“When incidents like these occur, there’s a big chunk of our fellow citizens that feels as if because of the color of their skin, they are not being treated the same—and that hurts,” Obama said, at roughly 12:30 a.m. local time. “And that should trouble all of us. This is not just a black issue. It’s not just a Hispanic issue. This is an American issue that we should all care about.”
The public was still grappling with
reports out of Baton Rouge, Louisiana—where police shot and killed 37-year-old Alton Sterling early Tuesday morning—when news broke that another, similar shooting
had occurred elsewhere Wednesday night. Philando Castile
was shot and killed after being pulled over in a traffic stop near St. Paul, Minnesota. He was 32.
Obama noted that he and the first lady share the “anger, frustration, and grief that so many Americans are feeling.”
Obama cannot comment on the particulars of each case. But he hasn’t hesitated to characterize the shootings as emblematic of a systemic problem. “These fatal shootings are not isolated incidents,” the president wrote in his statement.
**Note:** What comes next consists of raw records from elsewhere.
(* ===== verification/DashboardFacts.v ===== *)
(** * Properties of dashboard/server.js *)

From Stdlib Require Import ZArith Lia String Ascii List Bool.
From Stdlib Require Import Floats.SpecFloat.
From stdpp Require Import base list strings decidable option.
From S2P Require Import Prelude JsNumber JsNumberFacts JsString JsRegex JsValue Runtime EventLoop Node Wallet WalletFacts DashboardServer.

Local Open Scope js_scope.

(** ** Every request gets exactly one response *)

Section Once.
Variable H : host.
Variable crash : bool.

Lemma isDaemonRunning_quiet : quiet (responses Strict crash) isDaemonRunning.
Proof. intros n. unfold isDaemonRunning. count_paths. Qed.

Lemma startWalletRpc_silent : silent (responses Strict crash) (startWalletRpc H).
Proof. intros n. unfold startWalletRpc. count_paths. Qed.

Lemma parseXmrigLog_quiet : quiet (responses Strict crash) parseXmrigLog.
Proof. intros n. unfold parseXmrigLog. count_paths. Qed.

Lemma xmrig_active_quiet : quiet (responses Strict crash) xmrig_active.
Proof. intros n. unfold xmrig_active. count_paths. Qed.

Lemma map_array_silent what f xs :
  (forall x, silent (responses Strict crash) (f x)) ->
  silent (responses Strict crash) (map_array what f xs).
Proof.
  intros Hf n. destruct xs as [| | | | |l|]; try done. simpl.
  revert n. induction l as [|x l IH]; intros n; [done|].
  apply counts_bind, counts_silent; [apply Hf| |done]. intros y.
  apply counts_bind, counts_silent; [exact IH|done|done].
Qed.

Lemma peer_view_silent c : silent (responses Strict crash) (peer_view c).
Proof. intros n. unfold peer_view. count_paths. Qed.

Lemma recent_loop_S fuel i current count blocks :
  recent_loop (S fuel) i current count blocks =
  if num_ltb (num_of_Z i) count then
    let height := num_sub (num_sub current (num_of_Z 1)) (num_of_Z i) in
    if num_ltb height n0 then Ret blocks
    else
      let* data := daemonRpc "get_block_header_by_height" (obj ["height" ::= VNum height]) in
      let* result := jget data "result" in
      let header := if truthy result then own_prop result "block_header" else result in
      if truthy header
      then recent_loop fuel (i + 1) current count (blocks ++ [block_view header])
      else recent_loop fuel (i + 1) current count blocks
  else Ret blocks.
Proof. reflexivity. Qed.

Lemma recent_loop_silent fuel i current count blocks :
  silent (responses Strict crash) (recent_loop fuel i current count blocks).
Proof.
  revert i blocks. induction fuel as [|fuel IH]; intros i blocks n; [done|].
  rewrite recent_loop_S. cbv zeta. destruct (num_ltb _ count); [|done].
  destruct (num_ltb _ n0); [done|].
  count_paths; rewrite !Nat.add_0_r; apply IH.
Qed.

Lemma kill_xmrig_quiet : quiet (responses Strict crash) kill_xmrig.
Proof. intros n. unfold kill_xmrig, xmrig_active. count_paths. Qed.

Lemma start_builtin_once address threads : responds Strict crash (start_builtin address threads).
Proof. unfold responds, start_builtin, builtin_url. count_paths. Qed.

(** XMRig's start responds once or throws before it responds; nobody listens to
    the errors of the child and of the log's stream. *)
Lemma start_xmrig_counts address threads (X : nat -> jserr -> Prop) :
  crash = true -> (forall e, X 0 e) ->
  counts (responses Strict crash) (start_xmrig H address threads) 0 (fun c _ => c = 1) X.
Proof. intros Hc HX. unfold start_xmrig, on_xmrig_exit. count_paths; first [exact Hc | apply HX]. Qed.

Lemma mining_start_once body : crash = true -> responds Strict crash (api_mining_start H body).
Proof.
  intros Hc. unfold responds, api_mining_start, isXmrigAvailable.
  destruct (negb _); [count_paths|].
  apply counts_bind, counts_quiet; [apply kill_xmrig_quiet|intros _].
  count_paths; try apply start_builtin_once.
  all: apply start_xmrig_counts; [exact Hc|intros; apply start_builtin_once].
Qed.

Lemma miner_status_once : responds Strict crash api_miner_status.
Proof.
  unfold responds, api_miner_status, xmrig_miner_status, info_difficulty.
  apply counts_bind, counts_quiet; [apply xmrig_active_quiet|].
  intros [h|]; [|count_paths].
  apply counts_bind, counts_quiet; [apply parseXmrigLog_quiet|]. count_paths.
Qed.

Lemma mining_status_once : responds Strict crash api_mining_status.
Proof.
  unfold responds, api_mining_status, info_difficulty.
  apply counts_bind, counts_quiet; [apply xmrig_active_quiet|].
  intros [h|]; [|count_paths].
  apply counts_bind, counts_quiet; [apply parseXmrigLog_quiet|]. count_paths.
Qed.

Lemma mining_stop_once : responds Strict crash api_mining_stop.
Proof. unfold responds, api_mining_stop, xmrig_active. count_paths. Qed.

Lemma daemon_start_once : crash = true -> responds Strict crash (api_daemon_start H).
Proof.
  intros Hc. unfold responds, api_daemon_start.
  apply counts_try, counts_bind, counts_quiet; [apply isDaemonRunning_quiet|].
  intros []; [count_paths|]. count_paths; first [exact Hc |
    apply counts_quiet; [apply isDaemonRunning_quiet|]; intros []; count_paths].
Qed.

Lemma daemon_stop_once : responds Strict crash api_daemon_stop.
Proof. unfold responds, api_daemon_stop, getDaemonPid. count_paths. Qed.

Lemma daemon_status_once : responds Strict crash api_daemon_status.
Proof. unfold responds, api_daemon_status, isDaemonRunning, getDaemonPid. count_paths. Qed.

Lemma daemon_logs_once query : responds Strict crash (api_daemon_logs query).
Proof. unfold responds, api_daemon_logs, lines_param. count_paths. Qed.

Lemma peers_once : responds Strict crash api_peers.
Proof.
  unfold responds, api_peers. count_paths.
  apply counts_silent; [apply map_array_silent, peer_view_silent| |]; count_paths.
Qed.

Lemma blocks_recent_once : responds Strict crash api_blocks_recent.
Proof.
  unfold responds, api_blocks_recent. count_paths.
  apply counts_silent; [apply recent_loop_silent| |]; count_paths.
Qed.
End Once.

(** A request whose handler reads no property that fails to convert: all but a
    [create] whose name carries an inconvertible [length]. *)
Definition convertible (r : request) : bool :=
  match r with PostWalletCreate body => name_converts body | _ => true end.

(** The requests that start a child, or a stream, to whose errors nobody listens. *)
Definition may_crash (r : request) : bool :=
  match r with PostDaemonStart | PostMiningStart _ => true | _ => false end.

(** C8: Requests to the dashboard server are answered exactly once: on every path of every
    handler along which the awaited operations complete, whatever the daemon, the
    wallet RPC, the file system and the other handlers do, one response is sent
    and no exception escapes.  There are two exceptions.  A [create] whose name
    carries a [length] that does not convert to a number is rejected without a
    response.  A start of the daemon or of the miner can be cut short by the
    ['error'] event of a child or stream, which ends the process. *)
Theorem dashboard_responds_once (H : host) (r : request) :
  if convertible r then responds Strict (may_crash r) (handler H r) else rejects (handler H r).
Proof.
  destruct (convertible r) eqn:Hr; [|destruct r; try done; by apply create_rejects].
  pose proof (startWalletRpc_silent H false) as Hs.
  assert (Hh : f_whole (wallet_fetch (WalletServer := wallet_server H)) = true -> Strict <> Strict) by done.
  destruct r; simpl handler; simpl may_crash;
    auto using daemon_start_once, daemon_stop_once, daemon_status_once, daemon_logs_once,
      peers_once, blocks_recent_once, miner_status_once, mining_start_once, mining_stop_once,
      mining_status_once.
  all: try (eauto with js; fail).
  - unfold responds, api_info. count_paths.
  - unfold responds, api_last_block. count_paths.
  - unfold responds, api_block. count_paths.
  - unfold responds, api_xmrig_available, isXmrigAvailable. count_paths.
  - unfold api_wallet_open. destruct (negb _); [unfold responds; count_paths|].
    by apply open_wallet_once.
Qed.

(** A host to run the examples on. *)
Definition linux_host : host :=
  {| h_dirname := "/opt/cocaine/dashboard"; h_platform := "linux"; h_cpus := 8 |}.

(** ** The log command carries no shell syntax *)

(** A [tail] of the log file whose count is made of inert characters. *)
Definition tail_of_log (cmd : string) : Prop :=
  exists t, string_forall shell_inert t = true /\
    cmd = ("tail -" ++ t ++ " " ++ String (ascii_of_Z 34) LOG_FILE ++ String (ascii_of_Z 34) "")%string.

Definition exec_is (P : string -> Prop) (o : asyncop) : Prop :=
  match o with Exec cmd => P cmd | _ => True end.

(** C14: Whatever the query string of [/api/daemon/logs] holds, the only commands the
    handler hands to the shell are [tail -t "/tmp/cocained_local.log"] with [t]
    made of letters, digits, [+], [-] and [.]. *)
Theorem daemon_logs_inert (query : fields) :
  always (fun _ => True) (exec_is tail_of_log) (api_daemon_logs query).
Proof.
  unfold api_daemon_logs, lines_param. always_paths; try exact I.
  all: eexists; split; [apply num_to_string_inert|reflexivity].
Qed.

(** ** Requests stay on this machine *)

Lemma startWalletRpc_local H : always (fun _ => True) (fetch_is local_url) (startWalletRpc H).
Proof. unfold startWalletRpc. local_paths. Qed.

Lemma recent_loop_local fuel i current count blocks :
  always (fun _ => True) (fetch_is local_url) (recent_loop fuel i current count blocks).
Proof.
  revert i blocks. induction fuel as [|fuel IH]; intros i blocks; [exact I|].
  rewrite recent_loop_S. always_paths; first [exact I | apply IH | left; reflexivity].
Qed.

Lemma map_array_local what xs :
  always (fun _ => True) (fetch_is local_url) (map_array what peer_view xs).
Proof.
  destruct xs as [| | | | |l|]; try exact I. simpl.
  induction l as [|x l IH]; [exact I|].
  apply always_bind; [unfold peer_view; local_paths|intros y].
  apply always_bind; [exact IH|intros ys; exact I].
Qed.

Lemma start_builtin_local address threads :
  always (fun _ => True) (fetch_is local_url) (start_builtin address threads).
Proof.
  unfold start_builtin, builtin_url. apply always_try; [|intros e; local_paths].
  destruct (to_str address) as [e|a]; [exact I|].
  destruct (to_str (or_else threads (vint 2))) as [e|t]; [exact I|].
  cbn [lift bind]. local_paths.
Qed.

(** C12: The dashboard server requests nothing outside this machine: on every path of every
    handler the authority of each requested URL is 127.0.0.1 with the daemon's
    or the wallet RPC's port, whatever the client sends. *)
Theorem dashboard_loopback_only (H : host) (r : request) :
  always (fun _ => True) (fetch_is local_url) (handler H r).
Proof.
  pose proof (startWalletRpc_local H) as Hstart.
  assert (Hw : forall body, fetch_is local_url (Fetch (f_request node_fetch (post_json WALLET_RPC body))))
    by (intros body; right; reflexivity).
  assert (Hb : fetch_is local_url Body) by exact I.
  destruct r; simpl handler; try solve [eauto with js].
  - unfold api_info. local_paths.
  - unfold api_daemon_start, isDaemonRunning. local_paths.
  - unfold api_daemon_stop, getDaemonPid. local_paths.
  - unfold api_daemon_status, isDaemonRunning, getDaemonPid. local_paths.
  - unfold api_daemon_logs, lines_param. local_paths.
  - unfold api_last_block. local_paths.
  - unfold api_block. local_paths.
  - unfold api_peers. always_paths; first [exact I | apply map_array_local | left; reflexivity].
  - unfold api_blocks_recent. always_paths;
      first [exact I | apply recent_loop_local | left; reflexivity].
  - unfold api_miner_status, xmrig_miner_status, info_difficulty, xmrig_active, parseXmrigLog. local_paths.
  - unfold api_mining_start, kill_xmrig, xmrig_active, isXmrigAvailable, start_xmrig, on_xmrig_exit.
    always_paths; first [exact I | apply start_builtin_local | left; reflexivity].
  - unfold api_mining_stop, xmrig_active. local_paths.
  - unfold api_mining_status, info_difficulty, xmrig_active, parseXmrigLog. local_paths.
  - unfold api_xmrig_available, isXmrigAvailable. local_paths.
  - unfold api_wallet_open. destruct (negb _); [local_paths|by apply open_always].
Qed.

(** ** XMRig's log *)

Lemma first_rate_skips lines rest :
  Forall (fun l => line_rate l = None) lines -> first_rate (lines ++ rest) = first_rate rest.
Proof. induction 1 as [|l lines Hl _ IH]; [done|]. simpl. by rewrite Hl. Qed.

Lemma log_rate_last before line after r :
  Forall (fun l => no_char newline l = true) (before ++ line :: after) ->
  line_rate line = Some r -> Forall (fun l => line_rate l = None) after -> length after < 50 ->
  log_rate (file_of (before ++ line :: after)) = Some r.
Proof.
  intros Hall Hline Hafter Hlen. unfold log_rate. rewrite split_file by (done || by destruct before).
  change (-50)%Z with (- Z.of_nat 50)%Z. rewrite slice_from_tail, length_app by lia. cbn [length].
  replace (length before + S (length after) - 50) with (length before - (49 - length after)) by lia.
  rewrite drop_app_le by lia. rewrite reverse_app, reverse_cons, <- app_assoc, first_rate_skips.
  - simpl. by rewrite Hline.
  - by apply Forall_reverse.
Qed.

(** C20: Reading XMRig's log sets the hash rate to that of the last line that reports one, if it
    is among the last fifty, and the accepted count to the number of times the
    word occurs in the whole log, in any case; it sends nothing and changes no
    other variable. *)
Theorem xmrig_log_read (E : env) (files : string -> option string)
    (before after : list string) (line : string) (r : num) (s : vars) (tr : trace) :
  files_with E files -> files XMRIG_LOG = Some (file_of (before ++ line :: after)) ->
  Forall (fun l => no_char newline l = true) (before ++ line :: after) ->
  line_rate line = Some r -> Forall (fun l => line_rate l = None) after -> length after < 50 ->
  finishes E parseXmrigLog s tr tt
    (set_xmrigAccepted (Z.of_nat (count_gi "accepted" (file_of (before ++ line :: after))))
      (set_xmrigHashrate r s))
    (tr ++ [EvSys (FsExists XMRIG_LOG); EvSys (FsReadFile XMRIG_LOG)]).
Proof.
  intros [Hex Hread] Hfile Hall Hline Hafter Hlen. apply finishes_try. unfold finishes.
  cbn [bind exists_sync sys run]. rewrite Hex, Hfile. cbn [bool_decide is_Some negb].
  rewrite bool_decide_true by (by eexists). cbn [negb bind read_file run].
  rewrite (Hread _ _ _ Hfile). cbn [lift bind].
  rewrite (log_rate_last before line after r) by done. cbn [modify bind run].
  by rewrite <- app_assoc.
Qed.

(** A log of XMRig with one report. *)
Definition sample_log : list string :=
  ["cpu accepted (1/0)"; "miner speed 10s/60s/15m 1.5 kH/s"; "cpu ACCEPTED (2/0)"]%string.

Lemma xmrig_log_read_witness :
  finishes (host_env (fun _ => Some (file_of sample_log)) (fun _ => inl ""%string)) parseXmrigLog init_vars [] tt
    (set_xmrigAccepted 2 (set_xmrigHashrate (num_of_Z 1500) init_vars))
    [EvSys (FsExists XMRIG_LOG); EvSys (FsReadFile XMRIG_LOG)].
Proof.
  apply (xmrig_log_read _ (fun _ => Some (file_of sample_log)) ["cpu accepted (1/0)"]%string
    ["cpu ACCEPTED (2/0)"]%string "miner speed 10s/60s/15m 1.5 kH/s" (num_of_Z 1500) init_vars []).
  - apply host_env_files.
  - reflexivity.
  - by repeat (constructor; [reflexivity|]).
  - vm_compute. reflexivity.
  - constructor; [vm_compute; reflexivity|constructor].
  - simpl. lia.
Defined.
Rather:
They are symptomatic of the broader challenges within our criminal-justice system, the racial disparities that appear across the system year after year, and the resulting lack of trust that exists between law enforcement and too many of the communities they serve.
To admit we’ve got a serious problem in no way contradicts our respect and appreciation for the vast majority of police officers who put their lives on the line to protect us every single day. It is to say that, as a nation, we can and must do better to institute the best practices that reduce the appearance or reality of racial bias in law enforcement.